Using on-site images to classify and identify wild mushroom species is the most effective way to prevent incidents of harm caused by eating wild mushrooms. However, the complexity of natural scenes and the similarity of mushroom morphology bring challenges for accurate classification and recognition. To this end, this paper proposes an improved ConvNeXt V2 network model for classification and recognition of mushrooms in complex scenes and similar appearances. First, this study applies data enhancement techniques such as image flipping, adding noise and mosaic to solve the problem of dataset equalization, and constructs a mushroom image dataset containing 18 categories and the number of 10,986 images. Second, a cross-modular approach is used to extract and fuse image features of different dimensions to enhance the feature capture capability of the ConvNeXt V2 model. In addition, the model is optimized by the one-hot coding and the spatial pyramid pooling techniques.

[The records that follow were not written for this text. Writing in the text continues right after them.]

Definition mempool_free (pool ptr : Z) : C world mempool_err_t :=
  r ← mempool_free_checks pool ptr;
  match r with
  | Some e => mret e
  | None => mempool_free_locked pool ptr
  end.

(** [memcpy(dst, src, n)] between the starts of two user areas. *)
Definition memcpy_area (dst src n : Z) : C world unit := λ w,
  match w.(data) !! dst, w.(data) !! src with
  | Some d, Some s =>
      if (Z.of_nat (length d) <? n) || (Z.of_nat (length s) <? n) then UB
      else Ret (tt, World w.(blocks)
             (<[dst := take (Z.to_nat n) s ++ drop (Z.to_nat n) d]> w.(data))
             w.(pools) w.(stderr))
  | _, _ => UB
  end.

Definition mempool_realloc (pool ptr size : Z) : C world Z :=
  if pool =? NULL then mret NULL else
  if ptr =? NULL then mempool_alloc pool size else
  if size =? 0 then _ ← mempool_free pool ptr; mret NULL else
  p ← rd_pool pool;
  if p.(block_size) <? size then mret NULL else
  new_ptr ← mempool_alloc pool size;
  if new_ptr =? NULL then mret NULL else
  old_block ← rd_block (get_block_header ptr);
  let old_size := old_block.(bsize) in
  let copy_size := if size <? old_size then size else old_size in
  memcpy_area new_ptr ptr copy_size;;
  _ ← mempool_free pool ptr;
  mret new_ptr.

(** [mempool_get_stats]; [null_out] says whether the output pointer is NULL. *)
Definition mempool_get_stats (pool : Z) (null_out : bool)
    : C world (mempool_err_t * option mempool_stats_t) :=
  if (pool =? NULL) || null_out then mret (MEMPOOL_ERR_NULL_PTR, None) else
  lock_if pool;;
  p ← rd_pool pool;
  unlock_if pool;;
  mret (MEMPOOL_OK, Some p.(stats)).

(** The list walks of [mempool_check]: count the blocks from [block] on, [None]
    when a header is corrupted.  [want_free] is the flag the list must show. *)
Fixpoint check_list (fuel : nat) (want_free : bool) (block count : Z)
    : C world (option Z) :=
  match fuel with
  | O => c_fuel
  | S fuel' =>
      if block =? NULL then mret (Some count) else
      b ← rd_block block;
      if negb (check_magic b) then mret None else
      if bool_decide (want_free = (b.(is_free) =? 0)) then mret None else
      check_list fuel' want_free b.(next) (u64 (count + 1))
  end.

Definition mempool_check (fuel : nat) (pool : Z) : C world mempool_err_t :=
  if pool =? NULL then mret MEMPOOL_ERR_NULL_PTR else
  lock_if pool;;
  p ← rd_pool pool;
  fc ← check_list fuel true p.(free_list) 0;
  match fc with
  | None => unlock_if pool;; mret MEMPOOL_ERR_CORRUPTED
  | Some free_count =>
    uc ← check_list fuel false p.(used_list) 0;
    match uc with
    | None => unlock_if pool;; mret MEMPOOL_ERR_CORRUPTED
    | Some used_count =>
      if negb (free_count =? p.(stats).(s_free_blocks))
         || negb (used_count =? p.(stats).(s_used_blocks)) then
        print_err (ErrCountMismatch free_count p.(stats).(s_free_blocks)
                     used_count p.(stats).(s_used_blocks));;
        unlock_if pool;; mret MEMPOOL_ERR_CORRUPTED
      else
        unlock_if pool;; mret MEMPOOL_OK
    end
  end.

The experimental results show that the improved ConvNeXt V2 model outperforms the comparative models such as ResNet, MobileVit, Swin Transformer, ConvNeXt, and ConvNeXt V2 in terms of accuracy, precision, recall, and F1-Score, which are 96.7%, 96.84%, 96.83%, and 96.84%. The ablation experiments further verify the effectiveness and superiority of the proposed improvement strategy in enhancing the model performance, which can effectively improve the efficiency and accuracy of mushroom image classification and recognition.

Practical Application: The study in this paper can be used for the identification of edible and nonedible mushroom, and it can provide technical support to reduce the incidence of mushroom poisoning and ensure food safety.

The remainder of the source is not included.